When we look at the number of failures to stop microbiological and allergen issues, we find a slightly different picture. Our ability to recognize a failure has certainly allowed us to avoid some of the catastrophic failures affecting the consumer. But, the question that begs to be asked is, “Why did they occur in the first place?”
The buzzword throughout the industry has been “FSMA Compliant.” At various seminars we ask the question and then go into a long presentation on documentation requirements for FSMA and GFSI audits. When I visit plants, they are eager to roll out the binders of documentation showing how compliant the facility is while trying to avoid the discussion on their recent recall or product returns and process failures. After all, their documentation is telling everyone they are FSMA compliant.
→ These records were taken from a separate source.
(** * Slash-command schema model of [discord/ext/commands/commands.py]

    A shallow embedding of the command schema classes
    ([ApplicationCommandOptionChoice], [ApplicationCommandOption],
    [ApplicationCommand]), of the staging dictionary
    [_pre_registration_commands], of [slash_command] and of
    [register_commands], followed by the properties established about
    them. *)

From Stdlib Require Import ZArith String List Bool Lia.
From stdpp Require Import base decidable option list strings gmap.
Import ListNotations.

Local Set Warnings "-register-all".

Local Open Scope string_scope.
Local Open Scope list_scope.
Local Open Scope Z_scope.

(** ** Exceptions and the interpreter monad *)

(** The exceptions the modelled code can raise.  [NameError] is what
    line 366 raises: [InvalidArgument] is imported under
    [typing.TYPE_CHECKING] only, so the name is unbound at run time. *)
Inductive exn : Type :=
| InvalidSchema
| TypeError
| AttributeError
| NameError
| HTTPException.

Inductive result (A : Type) : Type :=
| Ok (a : A)
| Raise (e : exn).
Arguments Ok {A} a.
Arguments Raise {A} e.

(** Object identities are allocated from a counter: [Py A] threads the next
    free address and stops at the first exception. *)
Definition Py (A : Type) : Type := nat -> result (A * nat).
FSMA is not documentation compliant. Compliance is embracing the philosophy of FSMA. I am talking about a philosophy of “Things that can be foreseen can be prevented.” Under FSMA, every plant has conducted risk assessments for failures, documented them, and designed activities to avoid them — on paper. When the failure reaches the level that we can no longer hide it in the paperwork, the truth comes out that we really did not follow through.
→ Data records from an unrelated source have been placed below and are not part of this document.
Lemma loopScale_rule :
  forall fuel scale w, Q Normal w ->
    holds Q (loopScale B imageData scannerSettings F fuel c scale w).
Proof.
  induction fuel as [|fuel IH]; intros scale w Hw; simpl;
    destruct (nleb scale (maxScale scannerSettings)); try exact Hw.
  - apply Q_diverge, Hw.
  - pose proof (scale_rule scale Hw) as Hb.
    destruct (scanScale B imageData scannerSettings F c scale w) as [k v].
    destruct k; try exact Hb. apply IH, Hb.
Qed.

End ScaleLoopRule.

(* ------------------------------------------------------------------ *)
(** ** The reported payload is the first one found *)

Section FirstHit.

Variable num : Type.
Context {NUM : JSNumber num}.
Variables Pixels Bitmap : Type.
Variable B : Browser num Pixels Bitmap.
Variable imageData : ImageData Pixels.
Variable scannerSettings : ScannerSettings num.

Local Notation W := (world num Pixels).

Lemma scanWindow_first_hit c scale sw sh windowSize x y (w : W) :
  first_hit B imageData Normal w ->
  holds (first_hit B imageData)
    (scanWindow B scannerSettings c scale sw sh (drawImage B imageData sw sh)
                windowSize x y w).
Proof.
  intros [Hd Hfail]. unfold holds, scanWindow.
  destruct (probe B (drawImage B imageData sw sh) x y windowSize windowSize)
    as [p| |] eqn:Ep; cbn [fst snd first_hit].
  - exists (probes w), (Window scale sw sh windowSize x y), p.
    destruct (c && debugMode scannerSettings); simpl;
      rewrite ?probes_draw, ?decoded_draw; simpl;
      rewrite ?probes_draw, ?decoded_draw, Hd; auto.
  - simpl. destruct (c && debugMode scannerSettings);
      rewrite ?probes_draw, ?decoded_draw; (split; [assumption|]);
      intros s Hin; apply in_app_or in Hin;
      (destruct Hin as [Hin|[<-|[]]]; [auto | simpl; rewrite Ep; reflexivity]).
  - simpl. destruct (c && debugMode scannerSettings);
      rewrite ?probes_draw, ?decoded_draw; (split; [assumption|]);
      intros s Hin; apply in_app_or in Hin;
      (destruct Hin as [Hin|[<-|[]]]; [auto | simpl; rewrite Ep; reflexivity]).
Qed.

Lemma scanScale_first_hit F c scale (w : W) :
  first_hit B imageData Normal w ->
  holds (first_hit B imageData) (scanScale B imageData scannerSettings F c scale w).
Proof.
  intros Hw. unfold scanScale.
  destruct (scaledDims imageData scale) as [[sw sh]|]; [|exact I].
  destruct ((sw <=? 0) || (sh <=? 0)); [exact Hw|].
  destruct (negb (getContext2d B sw sh)); [exact Hw|].
  destruct (negb (getContext2d B (width imageData) (height imageData)));
    [exact Hw|].
  destruct Hw as [Hd Hfail].
  destruct (probe B (drawImage B imageData sw sh) 0 0 sw sh) as [p| |] eqn:Ep.
  - unfold holds. cbn [fst snd first_hit].
    exists (probes w), (Frame scale sw sh), p. simpl. rewrite Hd. auto.
  - apply loopSizes_rule; try (intros; exact I).
    + intros. apply scanWindow_first_hit. assumption.
    + split; [assumption|]. simpl. intros s Hin. apply in_app_or in Hin.
      destruct Hin as [Hin|[<-|[]]]; [auto | simpl; rewrite Ep; reflexivity].
  - apply loopSizes_rule; try (intros; exact I).
    + intros. apply scanWindow_first_hit. assumption.
    + split; [assumption|]. simpl. intros s Hin. apply in_app_or in Hin.
      destruct Hin as [Hin|[<-|[]]]; [auto | simpl; rewrite Ep; reflexivity].
Qed.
With all we know today and the rules in place, why are we still thinking we can grow ready-to-eat produce downstream from a stockyard and not have a microbiological time bomb waiting to go off?
Where are the adherences to the water quality standards, environmental impact review of the surrounding operations, and every other bit of information pointing to the fact that it should not have happened. Someone had to sign off on all the required documentation. Did that make it safe?
When it comes to recalls due to undeclared allergens because of improper formula control or inadequate post allergen sanitation, how did the program fail?
All of the preventive controls are likely in place on paper but who is actually following them? Where are the checks and balances that are supposed to be in place from supplier approval to the review before introduction into the process, along with correct labeling?
Documentation said that this should not have happened.
FSMA compliant is not simply more documentation with useless data that is not contributing to your ability to manage a process correctly. FSMA requires an honest review of the operations and assessment of what and where your risks are.
It is a very intense vigilance of the failure opportunities and taking continuous action to avoid them. It means that all plant personnel possess the knowledge and skills to do their jobs effectively. It means that all critical controls are monitored and verified before product leaves the facility, not just recorded as such on the documentation.
The cost of failure is often very high. There seems to be too much focus on cost reduction of operations and not enough focus on making sure the resources are available to properly maintain the facility. It appears that less informed people, who are removed from the process environment, are making critical decisions that have a profound impact on true compliance with FSMA.
How many are betting on the money saved by noncompliance vs. the cost of the catastrophic failure? History would tell us it is not a very good bet.